Institutions conducting clinical research are responsible not only for adherence to trial protocol but ultimately the healing of these chronic wounds. An increasing number of trials complicates issues with study protocol and regulatory compliance, which can further delay wound healing, because some trial results may not reach statistical significance due to issues with protocol compliance (eg, high rate of protocol deviations, incomplete data, high rate of dropouts, lack of inclusion of diverse populations as expected by regulatory authorities).^3,4 

Failure to comply with study protocol and procedures is one of the most common observations during inspections conducted by competent authorities for clinical trials. According to the US Food and Drug Administration Bioresearch Monitoring (BIMO) program inspections of investigative site metrics, approximately 30% of all warning letters were issued because investigators were failing to follow the investigational plan and study protocol.⁴ The International Council for Harmonisation of Technical Requirements for Pharmaceuticals for Human Use (ICH) Good Clinical Practice E6(R3) and E8(R1) regulatory guidelines for conduct of clinical trials were recently revised, and regulatory authorities expect all stakeholders to adopt quality by design and risk-based quality management principles for clinical trials in order to proactively mitigate risks, improve quality of research conducted, decrease complexities, and engage participants with different backgrounds.^5-7 

Historically in pursuit of improving health care, there have been times in which clinical research was intertwined with not only racial exploitation but exploitation of those who may be hindered by socioeconomic constraints.^8-10 To properly address these issues and conduct safe, efficient studies, clinical research institutes should be conducting analysis of protocol adherence as it relates to the key SDoH. Dedicated research teams can identify gaps in protocol adherence and provide support in more targeted ways.

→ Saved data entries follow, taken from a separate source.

(** * Job orchestration of the training and optimization services

    A shallow embedding of [app/services/training_service.py],
    [app/services/optimization_service.py], the request models of
    [app/models] and the endpoints of [app/api/v1/endpoints], followed by the
    properties of the job life cycle.

    Python values are modelled as follows.
    - [Dict[str, Dict[str, Any]]] (the [active_jobs] table) is a [gmap] from
      strings to a job record; the keys a job dictionary may lack
      ([current_epoch], [completion_time], [error]) are [option] fields.
    - [float] is IEEE binary64, i.e. Rocq's primitive [float]; [int] is [Z].
    - [datetime] is a number of microseconds, [timedelta] their difference.
    - a coroutine is cut at its [await]: one function per atomic segment,
      the suspended coroutine being the data needed to resume it. *)

From Stdlib Require Import ZArith Floats Uint63.
From stdpp Require Import gmap strings list fin_maps.

Set Warnings "-inexact-float,-clear-no-such-hyp".
Local Open Scope Z_scope.

(** ** Python floats *)

(** [float(z)] for an [int]; exact for [|z| <= 2^53], which covers every
    counter of the services (epochs and iterations are at most 1000). *)
Definition float_of_Z (z : Z) : float :=
  if z <? 0 then PrimFloat.opp (PrimFloat.of_uint63 (Uint63.of_Z (- z)))
  else PrimFloat.of_uint63 (Uint63.of_Z z).

(** [a / b] on two [int]s (true division). *)
Definition int_truediv (a b : Z) : float :=
  PrimFloat.div (float_of_Z a) (float_of_Z b).

(** The builtin [max(a, b)]: the first argument unless the second is greater. *)
Definition py_max (a b : float) : float :=
  if PrimFloat.ltb a b then b else a.

(** [timedelta.total_seconds()], the difference being in microseconds. *)
Definition total_seconds (delta : Z) : float := int_truediv delta 1000000.

(** ** Status enumeration ([TrainingStatus], [OptimizationStatus]) *)

Inductive Status := Pending | Running | Completed | Failed | Cancelled.

Global Instance Status_eq_dec : EqDecision Status.
Proof. solve_decision. Defined.

Definition terminal (s : Status) : bool :=
  match s with
  | Completed | Failed | Cancelled => true
  | Pending | Running => false
  end.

Currently, it is also an expectation of regulatory authorities such as Food and Drug Administration (FDA) under Omnibus Reform Act of 2022 (FDORA) to engage with study participants up front, provide patient-centric solutions in the design of study protocol with the goal to diversify study populations, decrease burden to participation and improve access to innovative treatment options to a wider range of participants, and produce clinical trials outcomes that will mitigate regulatory risks. These risks include potential failure to approve submissions due to issues with generalizability of findings (ie, studied population was limited to specific characteristics and variability of response was not addressed in different race/ethnic groups, genders, ages, etc), leading to additional requirements and/or commitments for additional studies, limitations in prescribing information, and negative impact on post-marketing activities. Proactively addressing scientific gaps in clinical trials can help to avoid clinical and regulatory risks related to full characterization of the safety and efficacy of biomedical products.¹¹ 

The purpose of this study was to evaluate patterns of protocol deviations and analyze how SDoH correlate with the rate of protocol deviations as indicators of study protocol noncompliance.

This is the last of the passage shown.